(** What runs once the file exists. *)
Definition start (path : string) (initial_user : option InitialUser) (existed : bool) : command image :=
  let! im := open_existing fails path in
  let! _ := if existed then
              if table_exists (schema im) "schema_migrations" then lift (verify im)
              else fail (Bail "existing database has no Blackglass migration metadata")
            else ret tt in
  let! _ := secure_file fails path in
  if negb (fails Journal path) then
    let! im := if existed then ret im else
               let! im := lift (migrate pp nl now initial_user im) in
               let! _ := write_image path (Some im) in
               ret im in
    let! _ := lift (verify im) in
    let! _ := if existed then ret tt else sync_parent_directory fails path in
    lift (match im_rows im with
          | Multi d => Ok {| im_tables := im_tables im; im_history := im_history im;
                             im_rows := Multi (initialize_runtime_storage_usage d) |}
          | Single _ => Err (SqliteError "no such table")
          end)
  else fail (io_error Journal).

Definition served (im : image) (im0 : image) : Prop :=
  verify im0 = Ok tt /\ exists d, im_rows im0 = Multi d /\ im_rows im = Multi (initialize_runtime_storage_usage d) /\
    (sqlite_shape d -> db_ok (initialize_runtime_storage_usage d)).

Lemma start_ok path u existed f im0 fs im fs' :
  fs !! path = Some (Regular f) -> f_image f = Some im0 -> start path u existed fs = (Ok im, fs') ->
  exists im1, (if existed then im1 = im0 else migrate pp nl now u im0 = Ok im1) /\ served im im1 /\
    fs' = <[path := complete im1]> fs.
Proof using.
  intros Ef Eim H. unfold start in H. apply bind_ok in H as (im' & fs1 & H1 & H).
  apply open_ok in H1 as (-> & f' & Ef' & El & Eim'). rewrite Ef in Ef'. injection Ef' as <-. rewrite Eim in Eim'. injection Eim' as <-.
  apply bind_ok in H as ([] & fs1 & H1 & H). assert (fs1 = fs) as ->.
  { destruct existed; [destruct (table_exists _ _)|]; cbn in H1; try (injection H1 as <-; done); try done.
    by injection H1 as _ <-. }
  apply bind_ok in H as ([] & fs1 & H2 & H). unfold secure_file, bind, entry_at in H2.
  destruct (fails Chmod path); cbn in H2; [done|]. rewrite Ef in H2. injection H2 as <-. rewrite El, Eim in H. fold (complete im0) in H.
  destruct (fails Journal path); cbn [negb] in H; [done|]. apply bind_ok in H as (im1 & fs1 & H2 & H).
  assert ((if existed then im1 = im0 else migrate pp nl now u im0 = Ok im1) /\ fs1 = <[path := complete im1]> fs) as [Him ->].
  { destruct existed; [injection H2 as <- <-; done|]. unfold bind, lift in H2. destruct (migrate pp nl now u im0) as [im2|]; [|done].
    unfold write_image, bind, entry_at in H2. rewrite lookup_insert_eq in H2. injection H2 as <- <-. rewrite insert_insert_eq. done. }
  apply bind_ok in H as ([] & fs1 & H3 & H). injection H3 as Hv <-. apply bind_ok in H as ([] & fs1 & H4 & H).
  assert (fs1 = <[path := complete im1]> fs) as ->.
  { destruct existed; [by injection H4 as <-|]. unfold sync_parent_directory in H4. destruct (fails SyncDirectory path); [done|]. by injection H4 as <-. }
  exists im1. destruct (connection_rows pp nl now im1 Hv) as (d & Ed & Hd). rewrite Ed in H. injection H as <- <-.
  split; [done|]. split; [|done]. split; [done|]. exists d. split; [done|]. split; [done|]. intros Hs. by eapply validated_ok.
Qed.

Lemma start_touches path u existed : touches (eq path) (start path u existed).
Proof using. unfold start. pose proof touches_secure. pose proof touches_write. files. Qed.

(** An existing database is opened without a change to its bytes. *)
Lemma start_existing path u f fs :
  fs !! path = Some (Regular f) ->
  exists m, (start path u true fs).2 !! path = Some (Regular {| f_links := f_links f; f_mode := m; f_image := f_image f |}).
Proof using.
  intros Ef. assert (exists m, fs !! path = Some (Regular {| f_links := f_links f; f_mode := m; f_image := f_image f |})) as Hsame
    by (exists (f_mode f); by destruct f).
  unfold start. rewrite bind_reads by files. destruct (open_existing fails path fs) as [[im|e] fs1]; cbn [fst]; [|done].
  rewrite bind_reads by files. destruct (if table_exists _ _ then _ else _) as [[[]|e] fs2]; cbn [fst]; [|done].
  unfold bind at 1. unfold secure_file, bind at 1, entry_at at 1. destruct (fails Chmod path); cbn [negb]; [done|]. rewrite Ef. unfold put at 1.
  match goal with |- exists m, snd (?k ?fs') !! _ = _ => enough (snd (k fs') = fs') as -> end.
  - exists 384. apply lookup_insert_eq.
  - apply touches_nothing. files.
Qed.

******************************

§ Your task:
Output consists of exactly the lines from the one containing "rewrite bind_reads by files. destruct (if" to the end of the records above, retyped without change and with nothing extra.

§ Response to the exercise:
  rewrite bind_reads by files. destruct (if table_exists _ _ then _ else _) as [[[]|e] fs2]; cbn [fst]; [|done].
  unfold bind at 1. unfold secure_file, bind at 1, entry_at at 1. destruct (fails Chmod path); cbn [negb]; [done|]. rewrite Ef. unfold put at 1.
  match goal with |- exists m, snd (?k ?fs') !! _ = _ => enough (snd (k fs') = fs') as -> end.
  - exists 384. apply lookup_insert_eq.
  - apply touches_nothing. files.
Qed.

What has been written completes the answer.